§ **YOUR INSTRUCTIONS**
Among the lines below, restate word for word only those from the line with "Ok (href u)." through the line with "Definition buildPublicStatusSnapshot (page", with both end lines kept.

§ **DATA UNDER STUDY**
Start of Block

(* @src apps/web/src/lib/server/public-status-snapshot.ts publicStatusSnapshotKey *)
Definition publicStatusSnapshotKey (siteOrigin workspaceSlug : string) (servicePage : Z) : res string :=
  let normalizedPage := normalizePublicStatusServicePage (Some (z_to_string servicePage)) in
  let* base := url_parse siteOrigin None in
  let* u := url_parse ("/__alphaping_cache__/public-status/v2/" ++ encodeURIComponent workspaceSlug ++ "/services/" ++ z_to_string normalizedPage) (Some base) in
  Ok (href u).
(* @src apps/web/src/lib/server/public-status-snapshot.ts buildPublicStatusSnapshot *)
Definition buildPublicStatusSnapshot (page : PaginatedPublicStatusPage) (cachedAt : number) : res PublicStatusSnapshot :=
  match sanitizeView (json_of (view_out page)) (gs_workspace (gv_page page)).2, integer (Some (JNum cachedAt)) 0 max_safe with
  | Some sanitized, Some cachedAt => Ok (Snapshot 2 cachedAt sanitized)
  | _, _ => Err "invalid_public_status_snapshot"
  end.
(* @src apps/web/src/lib/server/public-status-snapshot.ts parsePublicStatusSnapshot *)
Definition parsePublicStatusSnapshot (value workspaceSlug : string) (now : Z) : option (PaginatedPublicStatusPage * Z) :=
  if String.eqb value "" || (MAX_SNAPSHOT_BYTES <? slen value) then None
  else match json_parse value with
       | Ok (JObj parsed) =>
           if negb (is_int 2 (obj_get "version" parsed)) then None
           else
             cachedAt ← integer (obj_get "cachedAt" parsed) 0 max_safe;
             if (now + 60000 <? cachedAt) || (PUBLIC_STATUS_SNAPSHOT_TTL_SECONDS * 1000 <? now - cachedAt) then None
             else
               content ← obj_get "page" parsed;
               page ← sanitizeView content workspaceSlug;
               Some (with_announcements page (visibleAnnouncements page now), cachedAt)
       | _ => None
       end.
(* @src apps/web/src/lib/server/public-status-snapshot.ts publicStatusSnapshotFreshMaxAge *)
Definition publicStatusSnapshotFreshMaxAge (cachedAt now : Z) : option Z :=
  if negb (safe_z cachedAt) || negb (safe_z now) || (now <? cachedAt) then None
  else
    let remainingMs := PUBLIC_STATUS_FRESH_CACHE_TTL_SECONDS * 1000 - (now - cachedAt) in
    if remainingMs <? 0 then None else Some ((remainingMs + 999) / 1000).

End of Block

§ **ANSWER SPACE**
  Ok (href u).
(* @src apps/web/src/lib/server/public-status-snapshot.ts buildPublicStatusSnapshot *)
Definition buildPublicStatusSnapshot (page : PaginatedPublicStatusPage) (cachedAt : number) : res PublicStatusSnapshot :=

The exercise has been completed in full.